My specific question is: is there a standard way to do the kind of analysis I describe below? If not, is there a useful method that I have missed?
I'm exploring ways to produce a spectral histogram of audio signal magnitude based on musical notes. I wish to calculate a spectrum spanning 10 octaves, or 120 notes. This covers a frequency range from ~20Hz to ~21,000Hz. The sample rate will be at least 44,100Hz.
The final desired result is a numerical value per note, that I can then plot on an axis of note bins. This is essentially a logarithmic x axis, with non-linear note bins. I wish to do this in realtime, on a desktop computer, and display visually at ~10Hz update rate or better.
I initially looked at the DFT (via FFT), however this has some drawbacks - the size of the DFT needs to be large enough to provide sufficient resolution at the lowest frequencies. E.g. to get ~1Hz resolution at 44100 Hz I will need to use an FFT of size 65536, which is longer than 1/10th of a second of signal (for 10Hz update). Secondly, the frequency bins for the DFT are linearly spaced in frequency, so there needs to be a warped mapping from these linear frequency bins to the non-linear note bins. In some cases many frequency bins will map to a single note bin. I understand that the shape of the frequency bins is related to the window function, so I imagine I would use something like sinc interpolation to collect frequency bins into corresponding note bins.

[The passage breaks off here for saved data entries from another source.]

Lemma read_loop_ok fuel (p : Pipe) :
  pipe_ok p -> is_Some (cl_conn p) -> is_Some (cl_parser p) -> (read_fuel p <= fuel)%nat ->
  exists r p', read_loop fuel p = Ret (r, p') /\ pipe_ok p' /\ is_Some (cl_conn p') /\
    (r = None -> cl_parser p' = None) /\ r <> Some (Ready None).
Proof.
  revert p. induction fuel as [|fuel IH]; intros p Hok [io Hio] [parser Hparser] Hf; [unfold read_fuel in Hf; lia|].
  cbn [read_loop]. rewrite Hparser, Hio. cbn [unwrap mbind run_bind]. pose proof Hok as (Hw & Hp & Hc).
  destruct (parse_payload_ok parser (io_reads io) (cl_parser_buf p)) as (r & parser' & reads & buf & -> & Hwf & Hlt);
    [by apply Hp|]. cbn [mbind run_bind]. set (p1 := set_cl_conn (Some (set_io_reads reads io)) _).
  assert (pipe_ok p1) as Hok1.
  { split_and!; [exact Hw|by intros ? [= <-]|]. simpl. by rewrite Hio in Hc. }
  destruct r as [[b|]| |e].
  - destruct (cl_decompress p1) as [d|]; [|do 2 eexists; by split_and!; eauto].
    destruct (ps_feed_data b d) as [[[b'|]|e] d']; [do 2 eexists; by split_and!; eauto..|].
    destruct (decide (io_kind e = WouldBlock)); [|do 2 eexists; by split_and!; eauto].
    apply IH; [done|by eexists..|]. specialize (Hlt b eq_refl). unfold read_fuel in *. rewrite Hio in Hf. simpl. lia.
  - destruct Hok1 as (? & ? & ?). do 2 eexists. by split_and!; eauto.
  - do 2 eexists. by split_and!; eauto.
  - do 2 eexists. by split_and!; eauto.
Qed.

I've also come across some other options:
Someone claimed to have found a way to tweak the DFT to use note frequencies as the basis functions, however I wasn't able to understand how they did this and there was no math provided to back it up. Is this possible? Can the set of basis functions for the DFT be changed to match note frequencies, and if so what are the implications for scaling, phase (not so important in my application). I'm a layman but my feeling is that if the basis functions are not orthogonal then there's going to be overlap which could result in some terms counting energy more than once.
Another suggestion involves applying the Goertzel algorithm 120 times. However based on the rule-of-thumb on Wikipedia, this would be significantly more expensive than using the FFT above.
Another idea involved applying a much smaller FFT to a single octave, with filtering and downsampling to shift each octave down. This would result in 12 smaller FFTs and 11 frequency-shift/filter operations. This may be more efficient than the large FFT above.
One final point - the system can be fine-tuned in realtime, so "A440" may not actually be exactly 440Hz and may shift slightly by up to half a semitone in either direction. Therefore I need a method that can be "tuned" accordingly, or is precise enough to correctly capture energy within +/- half-semitone of a note.